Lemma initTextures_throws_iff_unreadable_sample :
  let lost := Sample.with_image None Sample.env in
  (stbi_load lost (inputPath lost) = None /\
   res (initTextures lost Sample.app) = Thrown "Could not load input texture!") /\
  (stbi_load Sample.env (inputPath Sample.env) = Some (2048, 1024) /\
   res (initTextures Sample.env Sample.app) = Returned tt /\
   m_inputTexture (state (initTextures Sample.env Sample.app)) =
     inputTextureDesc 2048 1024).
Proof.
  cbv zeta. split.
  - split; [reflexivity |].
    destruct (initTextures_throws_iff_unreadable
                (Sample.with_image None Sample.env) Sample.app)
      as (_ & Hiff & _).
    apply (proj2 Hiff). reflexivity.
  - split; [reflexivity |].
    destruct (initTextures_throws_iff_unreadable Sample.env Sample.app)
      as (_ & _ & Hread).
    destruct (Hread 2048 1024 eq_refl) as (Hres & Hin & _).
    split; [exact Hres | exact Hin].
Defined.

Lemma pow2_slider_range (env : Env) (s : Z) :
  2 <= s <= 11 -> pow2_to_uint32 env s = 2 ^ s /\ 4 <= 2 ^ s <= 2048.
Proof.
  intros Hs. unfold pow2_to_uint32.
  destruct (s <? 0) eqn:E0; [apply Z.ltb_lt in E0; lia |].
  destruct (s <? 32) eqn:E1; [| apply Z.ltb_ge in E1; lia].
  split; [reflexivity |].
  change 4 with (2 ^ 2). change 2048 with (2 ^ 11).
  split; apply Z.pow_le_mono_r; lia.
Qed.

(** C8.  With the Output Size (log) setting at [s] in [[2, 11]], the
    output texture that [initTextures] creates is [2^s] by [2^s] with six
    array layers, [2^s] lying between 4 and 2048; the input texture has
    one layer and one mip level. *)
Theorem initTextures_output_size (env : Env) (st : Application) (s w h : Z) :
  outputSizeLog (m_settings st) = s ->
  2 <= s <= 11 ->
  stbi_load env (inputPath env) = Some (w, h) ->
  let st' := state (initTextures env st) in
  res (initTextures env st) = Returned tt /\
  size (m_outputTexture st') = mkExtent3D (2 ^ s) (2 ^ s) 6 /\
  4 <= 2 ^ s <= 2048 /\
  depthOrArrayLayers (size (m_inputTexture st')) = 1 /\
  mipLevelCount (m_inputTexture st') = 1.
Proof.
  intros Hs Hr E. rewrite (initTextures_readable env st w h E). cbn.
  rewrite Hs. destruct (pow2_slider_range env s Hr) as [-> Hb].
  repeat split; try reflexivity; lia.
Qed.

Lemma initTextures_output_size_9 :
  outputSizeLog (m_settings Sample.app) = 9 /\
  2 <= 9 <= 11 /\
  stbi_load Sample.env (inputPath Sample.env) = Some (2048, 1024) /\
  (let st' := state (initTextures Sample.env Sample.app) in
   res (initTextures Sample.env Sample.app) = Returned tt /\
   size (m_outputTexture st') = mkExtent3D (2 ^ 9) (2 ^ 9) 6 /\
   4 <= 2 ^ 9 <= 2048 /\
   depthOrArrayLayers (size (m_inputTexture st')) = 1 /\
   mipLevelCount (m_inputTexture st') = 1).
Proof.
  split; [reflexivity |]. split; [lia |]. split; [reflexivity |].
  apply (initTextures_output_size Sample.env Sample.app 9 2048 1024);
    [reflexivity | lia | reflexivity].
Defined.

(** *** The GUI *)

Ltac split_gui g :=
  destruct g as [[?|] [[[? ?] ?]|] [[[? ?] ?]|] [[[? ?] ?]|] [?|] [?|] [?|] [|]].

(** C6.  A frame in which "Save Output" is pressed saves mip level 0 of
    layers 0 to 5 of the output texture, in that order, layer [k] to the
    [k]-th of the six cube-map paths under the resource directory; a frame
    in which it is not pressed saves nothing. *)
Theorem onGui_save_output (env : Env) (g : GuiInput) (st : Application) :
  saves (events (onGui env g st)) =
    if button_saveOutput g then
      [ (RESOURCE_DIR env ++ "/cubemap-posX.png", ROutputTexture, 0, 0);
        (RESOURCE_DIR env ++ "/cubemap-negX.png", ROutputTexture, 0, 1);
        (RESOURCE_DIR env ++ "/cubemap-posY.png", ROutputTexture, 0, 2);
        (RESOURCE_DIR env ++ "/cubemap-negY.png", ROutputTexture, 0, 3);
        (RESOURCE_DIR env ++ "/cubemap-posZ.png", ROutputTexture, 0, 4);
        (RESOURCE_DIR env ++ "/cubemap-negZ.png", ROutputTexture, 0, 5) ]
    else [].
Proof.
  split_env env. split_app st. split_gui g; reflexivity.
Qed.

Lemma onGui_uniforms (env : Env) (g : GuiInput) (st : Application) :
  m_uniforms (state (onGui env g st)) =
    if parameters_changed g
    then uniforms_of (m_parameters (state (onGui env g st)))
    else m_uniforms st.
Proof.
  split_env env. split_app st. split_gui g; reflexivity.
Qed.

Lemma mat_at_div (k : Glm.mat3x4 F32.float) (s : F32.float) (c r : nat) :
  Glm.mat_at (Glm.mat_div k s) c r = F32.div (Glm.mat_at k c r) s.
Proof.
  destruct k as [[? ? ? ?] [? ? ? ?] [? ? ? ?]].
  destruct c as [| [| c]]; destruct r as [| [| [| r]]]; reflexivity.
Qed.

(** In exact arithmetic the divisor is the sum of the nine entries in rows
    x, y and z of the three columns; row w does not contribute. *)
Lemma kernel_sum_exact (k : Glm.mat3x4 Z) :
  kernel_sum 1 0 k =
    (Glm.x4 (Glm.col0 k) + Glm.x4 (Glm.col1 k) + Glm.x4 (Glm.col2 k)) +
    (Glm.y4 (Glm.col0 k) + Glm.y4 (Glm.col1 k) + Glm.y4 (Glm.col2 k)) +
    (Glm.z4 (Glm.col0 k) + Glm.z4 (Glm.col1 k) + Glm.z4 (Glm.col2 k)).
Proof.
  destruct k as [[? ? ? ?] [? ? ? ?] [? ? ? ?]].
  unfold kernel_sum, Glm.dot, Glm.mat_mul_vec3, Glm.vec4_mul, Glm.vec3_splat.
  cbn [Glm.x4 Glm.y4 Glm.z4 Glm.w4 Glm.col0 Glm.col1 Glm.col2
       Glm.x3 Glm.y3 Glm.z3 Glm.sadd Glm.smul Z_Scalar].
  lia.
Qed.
====
## ACTIVITY
Exactly as they stand, set down the lines from the top of the data through the line with "res (initTextures lost".

## SOLUTION FOR THIS EXERCISE
Lemma initTextures_throws_iff_unreadable_sample :
  let lost := Sample.with_image None Sample.env in
  (stbi_load lost (inputPath lost) = None /\
   res (initTextures lost Sample.app) = Thrown "Could not load input texture!") /\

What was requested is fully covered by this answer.